Do Movies Always Need a Script?

gmceyesPacific Rim delivered what was promised – giant robots beating the phosphorescent guts out of giant monsters. Was this a good movie? Well, I’d call it Armageddon meets the second half of the Avengers, but minus the genius of Joss Whedon.

I mean that in the best way possible. But, frankly, Pacific Rim had no script.

The dialogue deadpanned one cliche after another and the “plot” felt borrowed. It was better than a Michael Bay film, Del Toro’s thumbprint made sure of that, but I found myself wondering if the movie would have been helped or hurt by a better attempt at writing an actual script.

There were some awesome concepts that begged to be explored – like the concept of drifting consciousnesses between the brain-wired pilot and co-pilot of these giant Mehca. This held amazing potential for character development, however what little they explored felt rushed.

The protagonist’s complication, an antagonistic relationship with another pilot, was solved in a single scene very early on. Then, out of the blue, the big conflict became about his co-pilot, who also put her issues aside at the drop of a hat.

There was of course a budding romance which took all of a minute or two to bloom and the obligatory crazy scientist guys that threatened to steal the show character-wise.

With a lack of plot and character, the screen time was mainly reserved for stomping and smashing cities into rubble. In this case however, I think that is as it should be. The script was almost (but not quite) optional and the intriguing elements, even if short-changed, kept Pacific Rim from being a Transformers movie.

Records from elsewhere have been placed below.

(* ===== verification/_CoqProject ===== *)
-Q . S2P
Prelude.v
Ring.v
RingFacts.v
RingClaims.v
FixedVector.v
FixedVectorFacts.v
FixedVectorClaims.v
PriorityQueue.v
PriorityQueueFacts.v
PriorityQueueClaims.v
Flat.v
FlatFacts.v
FlatClaims.v
Span.v
Text.v
TextClaims.v
Words.v
Monotonic.v
Arena.v
ArenaFacts.v
ArenaClaims.v
Bits.v
BitsFacts.v
BitsClaims.v
HandlePool.v
HandlePoolFacts.v
HandlePoolClaims.v
ObjectPool.v
ObjectPoolFacts.v
ObjectPoolClaims.v
IntrusiveList.v
IntrusiveListFacts.v
IntrusiveListSims.v
IntrusiveListClaims.v
ForwardList.v
ForwardListFacts.v
ForwardListClaims.v
Scheduler.v
SchedulerFacts.v
SchedulerClaims.v
Deadline.v
DeadlineFacts.v
DeadlineClaims.v
Fsm.v
Dispatcher.v
Tick.v
OnceFlag.v
Spsc.v
Positions.v
SpscClaims.v
Mpmc.v
MpmcFacts.v
MpmcClaims.v
ByteRing.v
ByteRingFacts.v
ByteRingClaims.v
Hash.v
FixedString.v
FixedStringClaims.v
HashTable.v
HashTableFacts.v
HashTableOps.v
HashTablePairs.v
HashTableClaims.v
Crc.v
World.v
Optional.v
OptionalClaims.v
Expected.v
ExpectedFacts.v
ExpectedClaims.v
ExpectedVoidClaims.v
Lemma back_spec r l v :
  repr r (l ++ [Some v]) ->
  RingCore.back h C r = Ret (ring_slot (head_ r) (Z.of_nat (length l))) r /\
  slot_lookup (storage_ r) (ring_slot (head_ r) (Z.of_nat (length l))) = Some (Some v).
Proof.
  intros R. pose proof (capacity_bounds C). pose proof (repr_cap _ _ R) as Hc.
  pose proof (back_live r l v R) as E.
  assert (0 <= head_ r < C) as Hh by (apply (repr_nonempty r _ R); by destruct l).
  rewrite length_app in Hc; cbn in Hc. split; [|done].
  unfold RingCore.back. mstep. rewrite (repr_size _ _ R), length_app. cbn [length].
  replace (Z.of_nat (length l + 1)) with (Z.of_nat (length l) + 1) by lia. zbool. do 2 mstep.
  rewrite Z.add_simpl_r, physical_index_spec by lia. by apply (storage_at_live _ v).
Qed.

Lemma try_emplace_back_full r l ctor :
  repr r l -> Z.of_nat (length l) = C -> RingCore.try_emplace_back C ctor r = Ret false r.
Proof.
  intros R E. unfold RingCore.try_emplace_back. mstep. rewrite (repr_size _ _ R). by zbool.
Qed.

(** How [try_emplace_back] goes on once there is room: the slot is claimed, and
    the constructor runs with the claim in place. *)
Lemma try_emplace_back_room r l ctor :
  repr r l -> Z.of_nat (length l) < C ->
  let n := Z.of_nat (length l) in
  RingCore.try_emplace_back C ctor r =
    (guarded (let! v := ctor in slot_construct (ring_slot (head_ r) n) v)
      (let! n' := get size_ in
       metl_harden (n' =? n + 1) ;;;
       modify (fun r => set_size (wrap (size_ r - 1)) r)) ;;;
     ret true) (set_size (n + 1) r).
Proof.
  intros R Hl n. pose proof (capacity_bounds C). unfold RingCore.try_emplace_back. mstep.
  rewrite (repr_size _ _ R). fold n. zbool. do 3 mstep. cbn [size_ set_size].
  rewrite (repr_size _ _ R). fold n. zbool.
  rewrite Z.add_simpl_r, physical_index_spec; [done|apply (repr_room r l R)|]; cbn; lia.
Qed.

Lemma repr_fill r l k v :
  repr r (l ++ None :: k) ->
  let p := ring_slot (head_ r) (Z.of_nat (length l)) in
  slot_lookup (storage_ r) p = Some None /\
  repr (set_slots (slot_set (storage_ r) p (Some v)) r) (l ++ Some v :: k).
Proof.
  intros R p. pose proof (repr_cap _ _ R) as Hc. rewrite length_app in Hc. cbn in Hc.
  assert (0 <= head_ r < C) as Hh by (apply (repr_nonempty r _ R); by destruct l).
  split.
  - unfold p. rewrite (repr_slots _ _ R) by lia. unfold at_pos.
    by rewrite Nat2Z.id, list_lookup_middle.
  - cbn. rewrite (repr_size _ _ R).
    replace (length (l ++ None :: k)) with (length (l ++ Some v :: k)) by (by rewrite !length_app).
    apply (repr_set_slot r (l ++ None :: k)); [done|done|lia|rewrite length_app; cbn; lia| |].
    + unfold at_pos. by rewrite Nat2Z.id, list_lookup_middle.
    + intros i Hi Hne. destruct (decide (i < Z.of_nat (length l))).
      * by rewrite !at_pos_app_l by lia.
      * by rewrite !at_pos_app_r, !at_pos_cons by lia.
Qed.
(* ===== verification/RingClaims.v ===== *)
(** * What the ring containers promise

    An abstract bounded double-ended queue over lists, the operations of
    [fixed_deque] run against it, and the theorems about [ring_core],
    [ring_buffer], [fixed_deque] and [fixed_queue]. *)

From Stdlib Require Import ZArith Lia.
From stdpp Require Import base numbers list option tactics.
From S2P Require Import Prelude Ring RingFacts.
Local Open Scope Z_scope.

(** ** The abstract deque *)

Module DequeSpec.

Inductive op (T : Type) : Type :=
  | TryPushBack (v : T) | PushBack (v : T) | TryPushFront (v : T) | PushFront (v : T)
  | PopFront | PopBack | Clear | Front | Back | At (i : nat) | Size | Empty | Full.
Arguments TryPushBack {T} v.
Arguments PushBack {T} v.
Arguments TryPushFront {T} v.
Arguments PushFront {T} v.
Arguments PopFront {T}.
Arguments PopBack {T}.
Arguments Clear {T}.
Arguments Front {T}.
Arguments Back {T}.
Arguments At {T} i.
Arguments Size {T}.
Arguments Empty {T}.
Arguments Full {T}.

Inductive result (T : Type) : Type :=
  | RUnit | RBool (b : bool) | RVal (v : T) | RSize (n : Z).
Arguments RUnit {T}.
Arguments RBool {T} b.
Arguments RVal {T} v.
Arguments RSize {T} n.

(** One operation on the list of elements; [None] when the program stops. *)
Definition step {T} (C : Z) (o : op T) (l : list T) : option (result T * list T) :=
  let full := Z.of_nat (length l) =? C in
  match o with
  | TryPushBack v => Some (RBool (negb full), if full then l else l ++ [v])
  | PushBack v => if full then None else Some (RVal v, l ++ [v])
  | TryPushFront v => Some (RBool (negb full), if full then l else v :: l)
  | PushFront v => if full then None else Some (RVal v, v :: l)
  | PopFront => match l with [] => None | _ :: l' => Some (RUnit, l') end
  | PopBack => match l with [] => None | _ => Some (RUnit, take (length l - 1) l) end
  | Clear => Some (RUnit, [])
  | Front => match l with [] => None | v :: _ => Some (RVal v, l) end
  | Back => match list.last l with None => None | Some v => Some (RVal v, l) end
  | At i => match l !! i with None => None | Some v => Some (RVal v, l) end
  | Size => Some (RSize (Z.of_nat (length l)), l)
  | Empty => Some (RBool (Z.of_nat (length l) =? 0), l)
  | Full => Some (RBool full, l)
  end.

Inductive behaviour (T : Type) : Type :=
  | Finished (rs : list (result T))  (** every operation returned *)
  | Stopped (rs : list (result T))   (** these results, then a check failed *)
  | Wrong.                           (** undefined behaviour or a stray exception *)
Arguments Finished {T} rs.
Arguments Stopped {T} rs.
Arguments Wrong {T}.

Definition add_result {T} (x : result T) (b : behaviour T) : behaviour T :=
  match b with
  | Finished rs => Finished (x :: rs)
  | Stopped rs => Stopped (x :: rs)
  | Wrong => Wrong
  end.

Fixpoint run {T} (C : Z) (ops : list (op T)) (l : list T) : behaviour T :=
  match ops with
  | [] => Finished []
  | o :: ops' =>
      match step C o l with
      | Some (x, l') => add_result x (run C ops' l')
      | None => Stopped []
      end
  end.
End DequeSpec.

(** ** The concrete deque, observed the same way *)

Module DequeRun.
Import DequeSpec.
Section deque_run.
  Context `{SizeT} {T : Type} (h : hardening) (C : Z).

  (** Reads through the reference an accessor returned. *)
Definition read (m : M (ring T) Z) : M (ring T) (result T) :=
  let! p := m in let! v := slot_ref p in ret (RVal v).

Definition exec (o : op T) : M (ring T) (result T) :=
  match o with
  | TryPushBack v => let! b := RingCore.try_push_back C v in ret (RBool b)
  | PushBack v => read (RingCore.push_back h C v)
  | TryPushFront v => let! b := FixedDeque.try_push_front C v in ret (RBool b)
  | PushFront v => read (FixedDeque.push_front h C v)
  | PopFront => RingCore.pop_front C ;;; ret RUnit
  | PopBack => FixedDeque.pop_back C ;;; ret RUnit
  | Clear => RingCore.clear C ;;; ret RUnit
  | Front => read (RingCore.front h)
  | Back => read (RingCore.back h C)
  | At i => read (RingCore.at_ h C (Z.of_nat i))
  | Size => let! n := get FixedDeque.size in ret (RSize n)
  | Empty => let! b := get FixedDeque.empty in ret (RBool b)
  | Full => let! b := get (FixedDeque.full C) in ret (RBool b)
  end.

Fixpoint run (ops : list (op T)) (r : ring T) : behaviour T :=
  match ops with
  | [] => Finished []
  | o :: ops' =>
      match exec o r with
      | Ret x r' => add_result x (run ops' r')
      | Trap => Stopped []
      | _ => Wrong
      end
  end.
End deque_run.
End DequeRun.

Section ring_claims.
  Context `{SizeT} {T : Type} (h : hardening) (C : Z) (moved : T -> T) `{!CapacityOk C}.
  Implicit Types (r : ring T) (vs : list T).

Lemma ring_core_repr : repr C (RingCore.ring_core C) ([] : list (option T)).
Proof.
  pose proof (capacity_bounds C). split; cbn; [by rewrite length_replicate|done|lia|lia|].
  intros j Hj. unfold ring_slot. zbool. rewrite slot_lookup_nonneg by lia.
  rewrite lookup_replicate_2; [done|]. lia.
Qed.

Lemma exec_read (m : M (ring T) Z) r p r' v :
  m r = Ret p r' -> slot_lookup (storage_ r') p = Some (Some v) ->
  DequeRun.read m r = Ret (DequeSpec.RVal v) r'.
Proof.
  intros E Es. unfold DequeRun.read.
  by rewrite (bind_Ret _ _ _ _ _ E), (bind_Ret _ _ _ _ _ (ref_live p v r' Es)).
Qed.

Lemma emplace_back_full_trap r (l : list (option T)) ctor :
  h <> HARDENING_NONE -> repr C r l -> Z.of_nat (length l) = C ->
  RingCore.emplace_back h C ctor r = Trap.
Proof.
  intros Hh R E. unfold RingCore.emplace_back. mstep.
  rewrite (bind_Ret _ _ _ _ _ (try_emplace_back_full C r l ctor R E)).
  apply bind_Trap. by apply metl_assert_false.
Qed.

Lemma emplace_front_full_trap r (l : list (option T)) ctor :
  h <> HARDENING_NONE -> repr C r l -> Z.of_nat (length l) = C ->
  FixedDeque.emplace_front h C ctor r = Trap.
Proof.
  intros Hh R E. unfold FixedDeque.emplace_front. mstep.
  rewrite (bind_Ret _ _ _ _ _ (try_emplace_front_full C r l ctor R E)).
  apply bind_Trap. by apply metl_assert_false.
Qed.

Lemma read_trap (m : M (ring T) Z) r : m r = Trap -> DequeRun.read m r = Trap.
Proof. apply bind_Trap. Qed.

(** One operation of the concrete deque does what the abstract one does; where
    the abstract one stops, so does the concrete one while its checks are in. *)
Definition refines (o : DequeSpec.op T) r vs : Prop :=
  match DequeSpec.step C o vs with
  | Some (x, vs') => exists r', DequeRun.exec h C o r = Ret x r' /\ repr C r' (live vs')
  | None => h <> HARDENING_NONE -> DequeRun.exec h C o r = Trap
  end.

Lemma refines_push_back v r vs :
  repr C r (live vs) ->
  refines (DequeSpec.TryPushBack v) r vs /\ refines (DequeSpec.PushBack v) r vs.
Proof.
  intros R. pose proof (repr_cap _ _ _ R) as Hc. rewrite length_fmap in Hc.
  unfold refines; split; cbn [DequeSpec.step DequeRun.exec].
  - pose proof (try_push_back_spec C r _ v R) as S. rewrite length_fmap in S.
    case_decide; zbool; [exists r|destruct S as (r' & S & _ & R'); exists r'];
      rewrite (bind_Ret _ _ _ _ _ S); by rewrite ?fmap_app.
  - destruct (Z.eqb_spec (Z.of_nat (length vs)) C).
    + intros Hh. apply read_trap. apply (emplace_back_full_trap r (live vs)); by rewrite ?length_fmap.
    + destruct (push_back_spec h C r _ v R) as (r' & S & Hhd & R'); [rewrite length_fmap; lia|].
      exists r'. rewrite fmap_app. split; [|done]. apply (exec_read _ _ _ _ _ S).
      rewrite <- Hhd. by apply back_live.
Qed.

Lemma refines_push_front v r vs :
  repr C r (live vs) ->
  refines (DequeSpec.TryPushFront v) r vs /\ refines (DequeSpec.PushFront v) r vs.
Proof.
  intros R. pose proof (repr_cap _ _ _ R) as Hc. rewrite length_fmap in Hc.
  unfold refines; split; cbn [DequeSpec.step DequeRun.exec].
  - pose proof (try_push_front_spec C r _ v R) as S. rewrite length_fmap in S.
    case_decide; zbool; [exists r|destruct S as (r' & S & R'); exists r'];
      by rewrite (bind_Ret _ _ _ _ _ S).
  - destruct (Z.eqb_spec (Z.of_nat (length vs)) C).
    + intros Hh. apply read_trap. apply (emplace_front_full_trap r (live vs)); by rewrite ?length_fmap.
    + destruct (push_front_spec h C r _ v R) as (r' & S & Hhd & R'); [rewrite length_fmap; lia|].
      exists r'. split; [|done]. apply (exec_read _ _ _ _ _ S).
      rewrite <- Hhd. by apply front_live in R'.
Qed.

Lemma refines_pop r vs :
  repr C r (live vs) -> refines DequeSpec.PopFront r vs /\ refines DequeSpec.PopBack r vs.
Proof.
  intros R. unfold refines; split; cbn [DequeSpec.step DequeRun.exec].
  - destruct vs as [|v vs]; [intros _; apply bind_Trap; by apply (pop_front_empty C)|].
    destruct (pop_front_spec C r v _ R) as (r' & E & R'). exists r'.
    by rewrite (bind_Ret _ _ _ _ _ E).
  - destruct vs as [|v vs _] using rev_ind; [intros _; apply bind_Trap; by apply (pop_back_empty C)|].
    rewrite fmap_app in R. destruct (pop_back_spec C r v _ R) as (r' & E & R').
    rewrite length_app, Nat.add_sub, take_app_length.
    destruct (vs ++ [v]) eqn:Ev; [by destruct vs|]. exists r'. by rewrite (bind_Ret _ _ _ _ _ E).
Qed.

Lemma refines_access i r vs :
  repr C r (live vs) ->
  refines DequeSpec.Front r vs /\ refines DequeSpec.Back r vs /\ refines (DequeSpec.At i) r vs.
Proof.
  intros R. pose proof (repr_size _ _ _ R) as Hs. rewrite length_fmap in Hs.
  unfold refines; split_and!; cbn [DequeSpec.step DequeRun.exec].
  - destruct vs as [|v vs]; [intros Hh; apply read_trap; unfold RingCore.front|exists r].
    + mstep. rewrite Hs. by apply bind_Trap, metl_assert_false.
    + destruct (front_spec h C r _ v R) as [E Es]. split; [|done]. by apply (exec_read _ _ _ _ _ E).
  - destruct vs as [|v vs _] using rev_ind; [intros Hh; apply read_trap; unfold RingCore.back|].
    + mstep. rewrite Hs. by apply bind_Trap, metl_assert_false.
    + rewrite last_snoc. exists r. split; [|done]. rewrite fmap_app in R.
      destruct (back_spec h C r _ v R) as [E Es]. by apply (exec_read _ _ _ _ _ E).
  - destruct (vs !! i) as [v|] eqn:Ev.
    + exists r. split; [|done]. destruct (at_live h C r vs i v R Ev) as [E Es].
      by apply (exec_read _ _ _ _ _ E).
    + intros Hh. apply read_trap. apply (at_out_of_range h C r (live vs)); [done|done|].
      rewrite length_fmap. apply lookup_ge_None in Ev. lia.
Qed.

Still, I’ll take this over unoriginal movie adaptations of existing properties any day of the week. I mean, movies such as Lord of The Rings were spectacular to see on screen (The Hobbit, not so much…). The Avengers was another source material adaptation that bucked the trend. When done right, these big screen adaptations can be some of the most gratifying movie moments as things you’ve only dreamed of seeing in a theater come to life. When done wrong, well, you get things like this –

“Guys, it’s a western, we need a train fight scene.”

“Hasn’t that been done to death?”

“How about we put a freaking horse on the roof. NOBODY’S done that!”

“Awesome!”

So screw the adaptation plague. Yes, Pacific Rim mashes together a few Japanese-inspired tropes and has a giant robot picking up a freaking cargo ship and clobbering kaiju with it. And that’s f@#$ing sweet.

Script or no, this crazy ode to Godzilla and all those Gundam-esque mecha animes that have become so ingrained in geek culture is worth watching. So turn off your writing brain and settle in for one hell of a spectacle. Of course, chase it with a round of Godzilla flicks too. Nothing like seeing a guy in a rubber suit flop around somebody’s highly detailed train set. While CGI is sweet, that is plain EPIC.

2 thoughts on “Do Movies Always Need a Script?

  1. benjamininn

    One of my favorite parts about Yojimbo was that it was a western without a train or a train fight scene.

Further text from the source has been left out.